-- DATA follows --
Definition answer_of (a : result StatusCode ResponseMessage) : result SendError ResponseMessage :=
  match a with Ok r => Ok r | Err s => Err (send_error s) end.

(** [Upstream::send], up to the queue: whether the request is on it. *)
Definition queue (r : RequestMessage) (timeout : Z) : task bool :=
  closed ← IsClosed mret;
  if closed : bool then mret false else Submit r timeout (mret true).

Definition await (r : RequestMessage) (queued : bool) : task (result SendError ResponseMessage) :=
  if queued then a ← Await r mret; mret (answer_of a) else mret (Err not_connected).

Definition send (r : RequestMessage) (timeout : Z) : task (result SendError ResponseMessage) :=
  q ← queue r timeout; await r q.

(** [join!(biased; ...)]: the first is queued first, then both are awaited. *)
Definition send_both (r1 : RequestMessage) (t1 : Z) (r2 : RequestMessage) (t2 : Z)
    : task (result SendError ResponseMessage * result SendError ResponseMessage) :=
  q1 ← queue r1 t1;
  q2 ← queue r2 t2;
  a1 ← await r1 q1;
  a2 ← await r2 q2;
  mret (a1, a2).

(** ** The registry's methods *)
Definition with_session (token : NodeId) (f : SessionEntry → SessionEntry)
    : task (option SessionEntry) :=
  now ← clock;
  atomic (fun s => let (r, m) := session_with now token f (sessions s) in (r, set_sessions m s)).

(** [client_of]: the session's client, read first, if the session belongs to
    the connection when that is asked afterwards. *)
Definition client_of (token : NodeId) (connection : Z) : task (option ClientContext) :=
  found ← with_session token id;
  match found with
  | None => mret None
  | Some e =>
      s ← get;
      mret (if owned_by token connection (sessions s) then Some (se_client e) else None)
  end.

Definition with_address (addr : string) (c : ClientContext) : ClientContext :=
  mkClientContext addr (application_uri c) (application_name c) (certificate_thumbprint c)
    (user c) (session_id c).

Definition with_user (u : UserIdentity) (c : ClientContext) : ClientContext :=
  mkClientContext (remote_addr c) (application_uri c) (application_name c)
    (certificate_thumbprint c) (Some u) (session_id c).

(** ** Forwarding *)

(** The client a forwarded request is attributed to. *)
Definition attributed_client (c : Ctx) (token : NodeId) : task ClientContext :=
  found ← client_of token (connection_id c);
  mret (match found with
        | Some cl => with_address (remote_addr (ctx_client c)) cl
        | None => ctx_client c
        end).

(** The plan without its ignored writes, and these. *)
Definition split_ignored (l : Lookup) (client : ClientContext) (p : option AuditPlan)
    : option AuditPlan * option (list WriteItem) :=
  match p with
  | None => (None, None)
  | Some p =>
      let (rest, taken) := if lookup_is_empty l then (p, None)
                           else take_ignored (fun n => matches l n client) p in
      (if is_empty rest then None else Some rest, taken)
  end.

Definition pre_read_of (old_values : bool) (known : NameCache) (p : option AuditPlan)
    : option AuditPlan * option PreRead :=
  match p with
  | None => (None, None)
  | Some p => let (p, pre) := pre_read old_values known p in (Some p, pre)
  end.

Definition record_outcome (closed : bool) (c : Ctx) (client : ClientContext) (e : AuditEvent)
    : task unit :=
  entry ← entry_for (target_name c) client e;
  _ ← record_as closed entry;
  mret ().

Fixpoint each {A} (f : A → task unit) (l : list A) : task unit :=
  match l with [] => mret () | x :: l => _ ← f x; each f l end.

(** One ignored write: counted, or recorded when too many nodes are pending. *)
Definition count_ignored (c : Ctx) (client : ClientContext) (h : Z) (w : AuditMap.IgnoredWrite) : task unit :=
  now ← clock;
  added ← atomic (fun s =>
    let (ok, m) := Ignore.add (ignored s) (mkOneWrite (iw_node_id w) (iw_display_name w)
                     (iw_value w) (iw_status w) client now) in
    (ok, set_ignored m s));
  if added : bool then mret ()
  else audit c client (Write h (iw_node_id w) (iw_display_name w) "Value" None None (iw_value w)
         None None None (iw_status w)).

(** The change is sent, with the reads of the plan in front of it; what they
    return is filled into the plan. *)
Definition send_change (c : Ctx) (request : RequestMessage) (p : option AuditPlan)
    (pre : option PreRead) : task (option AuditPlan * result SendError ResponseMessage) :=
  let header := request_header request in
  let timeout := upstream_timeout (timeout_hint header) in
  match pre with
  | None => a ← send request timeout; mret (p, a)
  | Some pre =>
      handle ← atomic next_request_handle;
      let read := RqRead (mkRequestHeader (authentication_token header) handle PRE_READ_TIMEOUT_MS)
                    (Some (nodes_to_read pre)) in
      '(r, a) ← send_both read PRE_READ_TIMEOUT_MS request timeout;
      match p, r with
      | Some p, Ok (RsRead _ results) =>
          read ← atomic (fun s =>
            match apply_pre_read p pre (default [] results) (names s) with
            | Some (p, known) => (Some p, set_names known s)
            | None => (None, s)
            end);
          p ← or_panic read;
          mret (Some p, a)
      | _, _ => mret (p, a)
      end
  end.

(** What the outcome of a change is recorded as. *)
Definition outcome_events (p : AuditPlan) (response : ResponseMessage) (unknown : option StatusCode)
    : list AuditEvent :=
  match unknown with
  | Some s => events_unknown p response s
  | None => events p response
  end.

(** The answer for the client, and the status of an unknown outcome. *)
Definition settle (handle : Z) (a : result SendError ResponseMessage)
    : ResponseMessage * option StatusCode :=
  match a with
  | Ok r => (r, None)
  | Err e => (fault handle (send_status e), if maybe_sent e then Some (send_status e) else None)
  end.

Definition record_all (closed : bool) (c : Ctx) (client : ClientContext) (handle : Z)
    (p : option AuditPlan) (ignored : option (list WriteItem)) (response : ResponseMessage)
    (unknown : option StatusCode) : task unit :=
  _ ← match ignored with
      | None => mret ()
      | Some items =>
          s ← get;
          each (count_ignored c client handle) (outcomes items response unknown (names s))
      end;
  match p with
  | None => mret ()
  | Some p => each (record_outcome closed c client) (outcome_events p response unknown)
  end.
-- DATA concluded --
-- DATA follows --
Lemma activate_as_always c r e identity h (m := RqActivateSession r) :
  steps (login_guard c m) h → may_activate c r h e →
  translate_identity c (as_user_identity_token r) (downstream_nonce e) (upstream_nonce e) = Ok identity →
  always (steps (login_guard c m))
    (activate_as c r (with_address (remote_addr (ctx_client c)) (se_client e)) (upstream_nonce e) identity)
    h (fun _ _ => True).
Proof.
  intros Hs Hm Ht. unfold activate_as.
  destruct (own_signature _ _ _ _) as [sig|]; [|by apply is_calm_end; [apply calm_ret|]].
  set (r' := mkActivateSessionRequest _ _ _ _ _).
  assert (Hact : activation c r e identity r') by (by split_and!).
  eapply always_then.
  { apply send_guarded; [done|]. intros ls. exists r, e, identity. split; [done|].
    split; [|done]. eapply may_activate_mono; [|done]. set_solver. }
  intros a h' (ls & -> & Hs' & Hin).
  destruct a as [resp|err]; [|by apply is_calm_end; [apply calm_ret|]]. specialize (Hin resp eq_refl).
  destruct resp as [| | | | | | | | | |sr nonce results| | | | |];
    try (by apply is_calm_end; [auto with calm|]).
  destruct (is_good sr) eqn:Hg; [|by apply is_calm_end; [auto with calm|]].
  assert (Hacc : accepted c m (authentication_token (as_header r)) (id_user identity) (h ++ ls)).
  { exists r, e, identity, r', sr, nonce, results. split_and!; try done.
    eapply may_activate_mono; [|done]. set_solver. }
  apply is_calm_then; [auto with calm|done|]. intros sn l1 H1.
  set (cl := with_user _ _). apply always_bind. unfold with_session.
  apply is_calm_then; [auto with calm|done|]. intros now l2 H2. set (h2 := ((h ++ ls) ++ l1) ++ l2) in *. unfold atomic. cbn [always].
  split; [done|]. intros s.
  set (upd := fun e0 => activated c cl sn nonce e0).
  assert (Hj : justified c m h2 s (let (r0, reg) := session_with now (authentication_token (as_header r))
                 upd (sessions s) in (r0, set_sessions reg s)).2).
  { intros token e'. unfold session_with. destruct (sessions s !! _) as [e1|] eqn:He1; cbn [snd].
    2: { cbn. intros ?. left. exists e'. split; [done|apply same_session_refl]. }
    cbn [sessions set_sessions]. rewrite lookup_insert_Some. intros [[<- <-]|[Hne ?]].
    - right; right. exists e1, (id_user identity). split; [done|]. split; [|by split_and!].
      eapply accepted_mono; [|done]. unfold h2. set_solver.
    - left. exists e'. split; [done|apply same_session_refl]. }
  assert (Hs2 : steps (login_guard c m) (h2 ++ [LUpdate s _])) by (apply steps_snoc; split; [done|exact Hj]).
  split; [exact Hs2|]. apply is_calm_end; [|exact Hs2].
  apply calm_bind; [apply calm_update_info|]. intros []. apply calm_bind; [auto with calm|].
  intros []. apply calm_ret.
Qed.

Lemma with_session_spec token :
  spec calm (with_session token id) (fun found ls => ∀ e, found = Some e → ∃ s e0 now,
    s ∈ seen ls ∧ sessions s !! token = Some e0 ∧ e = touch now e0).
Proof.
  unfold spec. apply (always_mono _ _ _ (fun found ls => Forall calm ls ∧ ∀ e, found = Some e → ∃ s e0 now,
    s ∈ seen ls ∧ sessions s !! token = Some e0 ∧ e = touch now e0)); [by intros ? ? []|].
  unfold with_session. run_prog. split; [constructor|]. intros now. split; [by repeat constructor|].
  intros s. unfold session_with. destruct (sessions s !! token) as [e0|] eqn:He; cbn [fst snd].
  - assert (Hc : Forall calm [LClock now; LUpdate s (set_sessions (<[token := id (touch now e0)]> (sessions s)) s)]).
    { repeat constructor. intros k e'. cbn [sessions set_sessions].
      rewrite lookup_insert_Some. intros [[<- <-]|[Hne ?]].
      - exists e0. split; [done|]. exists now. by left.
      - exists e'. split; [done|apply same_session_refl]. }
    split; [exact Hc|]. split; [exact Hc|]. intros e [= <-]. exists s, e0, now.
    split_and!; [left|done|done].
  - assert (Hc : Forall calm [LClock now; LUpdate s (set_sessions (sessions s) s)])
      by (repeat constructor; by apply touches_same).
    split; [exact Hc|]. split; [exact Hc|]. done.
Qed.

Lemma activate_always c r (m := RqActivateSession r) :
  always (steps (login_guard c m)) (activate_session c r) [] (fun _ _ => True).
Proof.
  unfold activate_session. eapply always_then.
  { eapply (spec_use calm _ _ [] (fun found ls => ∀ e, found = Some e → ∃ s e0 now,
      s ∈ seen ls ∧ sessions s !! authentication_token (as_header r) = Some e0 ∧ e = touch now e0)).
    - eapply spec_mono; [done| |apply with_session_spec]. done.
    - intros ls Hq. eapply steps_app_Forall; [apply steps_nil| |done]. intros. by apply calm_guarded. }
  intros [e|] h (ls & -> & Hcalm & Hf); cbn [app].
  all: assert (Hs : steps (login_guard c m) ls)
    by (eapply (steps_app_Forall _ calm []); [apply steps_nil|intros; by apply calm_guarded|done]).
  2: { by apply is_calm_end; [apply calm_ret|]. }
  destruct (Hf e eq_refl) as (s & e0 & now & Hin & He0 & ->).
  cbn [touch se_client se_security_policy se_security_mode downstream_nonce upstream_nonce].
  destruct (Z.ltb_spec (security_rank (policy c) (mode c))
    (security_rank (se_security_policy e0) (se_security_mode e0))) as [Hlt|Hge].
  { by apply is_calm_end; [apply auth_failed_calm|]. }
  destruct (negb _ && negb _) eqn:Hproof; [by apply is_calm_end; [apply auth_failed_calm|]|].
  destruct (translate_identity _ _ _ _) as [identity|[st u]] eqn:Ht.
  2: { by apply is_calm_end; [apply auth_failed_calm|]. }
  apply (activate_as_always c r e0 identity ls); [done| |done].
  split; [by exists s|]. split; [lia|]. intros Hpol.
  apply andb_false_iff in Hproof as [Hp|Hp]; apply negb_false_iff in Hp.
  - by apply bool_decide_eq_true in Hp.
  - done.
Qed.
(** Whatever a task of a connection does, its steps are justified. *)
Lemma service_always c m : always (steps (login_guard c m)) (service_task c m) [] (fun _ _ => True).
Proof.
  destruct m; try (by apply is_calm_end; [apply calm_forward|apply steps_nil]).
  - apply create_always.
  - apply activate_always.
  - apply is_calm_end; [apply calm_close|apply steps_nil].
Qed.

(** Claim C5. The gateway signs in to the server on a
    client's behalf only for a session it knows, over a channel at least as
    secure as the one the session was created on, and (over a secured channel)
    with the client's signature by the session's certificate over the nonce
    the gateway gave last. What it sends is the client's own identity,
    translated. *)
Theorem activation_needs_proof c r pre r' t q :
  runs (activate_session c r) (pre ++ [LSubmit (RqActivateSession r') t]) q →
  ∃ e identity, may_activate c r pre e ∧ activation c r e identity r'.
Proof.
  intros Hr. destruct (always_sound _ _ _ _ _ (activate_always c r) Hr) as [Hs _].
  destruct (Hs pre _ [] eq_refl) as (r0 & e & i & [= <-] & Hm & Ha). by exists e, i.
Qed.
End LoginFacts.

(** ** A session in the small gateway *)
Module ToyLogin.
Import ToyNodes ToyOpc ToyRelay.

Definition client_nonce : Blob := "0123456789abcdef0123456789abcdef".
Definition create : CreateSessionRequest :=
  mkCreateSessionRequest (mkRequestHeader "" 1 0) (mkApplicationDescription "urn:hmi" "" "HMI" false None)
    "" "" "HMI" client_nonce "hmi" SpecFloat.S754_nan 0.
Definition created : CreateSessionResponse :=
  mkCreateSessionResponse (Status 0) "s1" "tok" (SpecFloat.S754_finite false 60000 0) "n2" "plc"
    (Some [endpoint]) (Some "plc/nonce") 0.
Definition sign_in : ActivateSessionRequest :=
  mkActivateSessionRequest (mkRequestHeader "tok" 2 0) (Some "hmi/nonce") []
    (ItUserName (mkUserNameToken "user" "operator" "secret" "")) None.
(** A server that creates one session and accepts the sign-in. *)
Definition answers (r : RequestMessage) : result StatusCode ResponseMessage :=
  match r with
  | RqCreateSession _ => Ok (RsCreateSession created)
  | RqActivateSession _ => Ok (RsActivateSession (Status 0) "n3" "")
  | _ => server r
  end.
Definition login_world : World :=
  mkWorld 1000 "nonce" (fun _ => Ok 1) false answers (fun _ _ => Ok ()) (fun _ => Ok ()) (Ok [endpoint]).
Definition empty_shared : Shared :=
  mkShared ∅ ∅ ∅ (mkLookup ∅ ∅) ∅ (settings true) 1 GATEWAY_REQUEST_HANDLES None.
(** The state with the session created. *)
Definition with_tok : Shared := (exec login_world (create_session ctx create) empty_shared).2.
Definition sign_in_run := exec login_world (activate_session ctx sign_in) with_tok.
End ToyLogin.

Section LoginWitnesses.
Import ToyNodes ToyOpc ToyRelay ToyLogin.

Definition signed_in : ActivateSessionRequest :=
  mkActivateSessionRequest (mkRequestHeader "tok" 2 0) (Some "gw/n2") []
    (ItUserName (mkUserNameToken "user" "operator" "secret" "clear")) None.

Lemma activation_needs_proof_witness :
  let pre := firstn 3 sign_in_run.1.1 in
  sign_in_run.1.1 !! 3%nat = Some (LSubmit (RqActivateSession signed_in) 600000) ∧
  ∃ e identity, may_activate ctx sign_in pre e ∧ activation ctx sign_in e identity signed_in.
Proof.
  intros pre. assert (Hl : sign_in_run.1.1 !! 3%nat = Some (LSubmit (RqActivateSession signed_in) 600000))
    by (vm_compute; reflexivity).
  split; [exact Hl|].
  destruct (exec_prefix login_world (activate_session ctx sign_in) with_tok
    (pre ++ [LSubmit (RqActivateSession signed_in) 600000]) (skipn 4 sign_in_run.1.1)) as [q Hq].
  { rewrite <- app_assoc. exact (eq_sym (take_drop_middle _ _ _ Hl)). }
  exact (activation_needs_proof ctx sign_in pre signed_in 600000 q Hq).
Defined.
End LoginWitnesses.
-- DATA concluded --
-- DATA follows --
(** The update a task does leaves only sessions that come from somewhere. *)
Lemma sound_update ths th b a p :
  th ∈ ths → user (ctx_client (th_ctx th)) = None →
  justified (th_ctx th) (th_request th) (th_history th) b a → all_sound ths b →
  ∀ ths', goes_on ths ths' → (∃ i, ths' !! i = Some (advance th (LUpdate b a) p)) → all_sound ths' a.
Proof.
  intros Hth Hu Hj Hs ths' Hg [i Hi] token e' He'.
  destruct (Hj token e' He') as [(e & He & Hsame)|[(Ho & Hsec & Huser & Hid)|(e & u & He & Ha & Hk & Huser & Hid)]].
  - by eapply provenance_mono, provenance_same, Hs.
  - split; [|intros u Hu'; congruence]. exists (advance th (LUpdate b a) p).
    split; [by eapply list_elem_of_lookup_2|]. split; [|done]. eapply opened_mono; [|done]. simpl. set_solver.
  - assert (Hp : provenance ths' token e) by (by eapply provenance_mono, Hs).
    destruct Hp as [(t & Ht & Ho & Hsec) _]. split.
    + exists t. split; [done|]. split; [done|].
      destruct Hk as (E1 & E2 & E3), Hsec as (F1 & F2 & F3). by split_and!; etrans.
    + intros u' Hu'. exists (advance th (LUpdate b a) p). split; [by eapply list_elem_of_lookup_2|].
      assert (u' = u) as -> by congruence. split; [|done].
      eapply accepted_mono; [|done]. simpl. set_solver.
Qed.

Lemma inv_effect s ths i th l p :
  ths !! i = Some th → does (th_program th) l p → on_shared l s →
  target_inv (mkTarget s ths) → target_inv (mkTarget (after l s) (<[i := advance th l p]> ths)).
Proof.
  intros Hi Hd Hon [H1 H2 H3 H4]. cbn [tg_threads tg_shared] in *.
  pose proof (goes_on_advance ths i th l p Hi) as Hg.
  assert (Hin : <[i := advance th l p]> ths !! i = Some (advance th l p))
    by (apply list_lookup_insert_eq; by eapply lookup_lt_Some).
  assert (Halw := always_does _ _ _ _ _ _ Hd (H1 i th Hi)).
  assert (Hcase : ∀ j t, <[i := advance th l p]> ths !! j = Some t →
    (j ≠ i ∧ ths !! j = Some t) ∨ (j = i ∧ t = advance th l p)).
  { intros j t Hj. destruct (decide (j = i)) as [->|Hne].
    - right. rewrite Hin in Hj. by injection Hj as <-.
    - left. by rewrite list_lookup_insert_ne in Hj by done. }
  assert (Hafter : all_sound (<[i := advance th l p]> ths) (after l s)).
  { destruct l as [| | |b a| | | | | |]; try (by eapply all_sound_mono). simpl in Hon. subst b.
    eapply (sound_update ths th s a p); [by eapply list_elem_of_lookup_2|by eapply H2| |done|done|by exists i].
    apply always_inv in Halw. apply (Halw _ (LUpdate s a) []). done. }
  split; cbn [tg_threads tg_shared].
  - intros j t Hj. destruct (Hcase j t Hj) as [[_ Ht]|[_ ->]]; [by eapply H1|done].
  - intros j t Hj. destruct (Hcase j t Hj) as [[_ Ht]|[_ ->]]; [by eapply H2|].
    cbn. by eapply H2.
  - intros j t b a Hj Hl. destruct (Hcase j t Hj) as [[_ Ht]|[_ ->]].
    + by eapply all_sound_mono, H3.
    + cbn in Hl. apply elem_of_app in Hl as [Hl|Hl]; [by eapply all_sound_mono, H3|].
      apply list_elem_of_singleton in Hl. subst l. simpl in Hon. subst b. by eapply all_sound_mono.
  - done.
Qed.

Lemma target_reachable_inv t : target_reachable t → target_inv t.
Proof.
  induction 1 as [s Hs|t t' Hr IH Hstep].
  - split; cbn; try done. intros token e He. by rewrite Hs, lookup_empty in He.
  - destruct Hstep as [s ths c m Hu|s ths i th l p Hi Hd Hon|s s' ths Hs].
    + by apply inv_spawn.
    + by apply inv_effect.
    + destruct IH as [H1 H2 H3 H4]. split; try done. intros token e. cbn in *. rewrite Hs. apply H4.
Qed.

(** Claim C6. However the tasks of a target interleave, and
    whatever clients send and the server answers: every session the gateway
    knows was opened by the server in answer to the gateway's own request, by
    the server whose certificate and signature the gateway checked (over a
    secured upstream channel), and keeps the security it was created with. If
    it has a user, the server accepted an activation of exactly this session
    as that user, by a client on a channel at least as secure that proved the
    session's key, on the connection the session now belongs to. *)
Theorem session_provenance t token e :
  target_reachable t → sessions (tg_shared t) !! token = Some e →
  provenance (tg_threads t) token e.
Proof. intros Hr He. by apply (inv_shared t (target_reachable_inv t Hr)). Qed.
-- DATA concluded --
ASSIGNED TASK: Could you transcribe the entries above word for word, from the line with "(Some p, pre)" down to the line with "match l with", keeping both?

WRITTEN SOLUTION:
  | Some p => let (p, pre) := pre_read old_values known p in (Some p, pre)
  end.

Definition record_outcome (closed : bool) (c : Ctx) (client : ClientContext) (e : AuditEvent)
    : task unit :=
  entry ← entry_for (target_name c) client e;
  _ ← record_as closed entry;
  mret ().

Fixpoint each {A} (f : A → task unit) (l : list A) : task unit :=
  match l with [] => mret () | x :: l => _ ← f x; each f l end.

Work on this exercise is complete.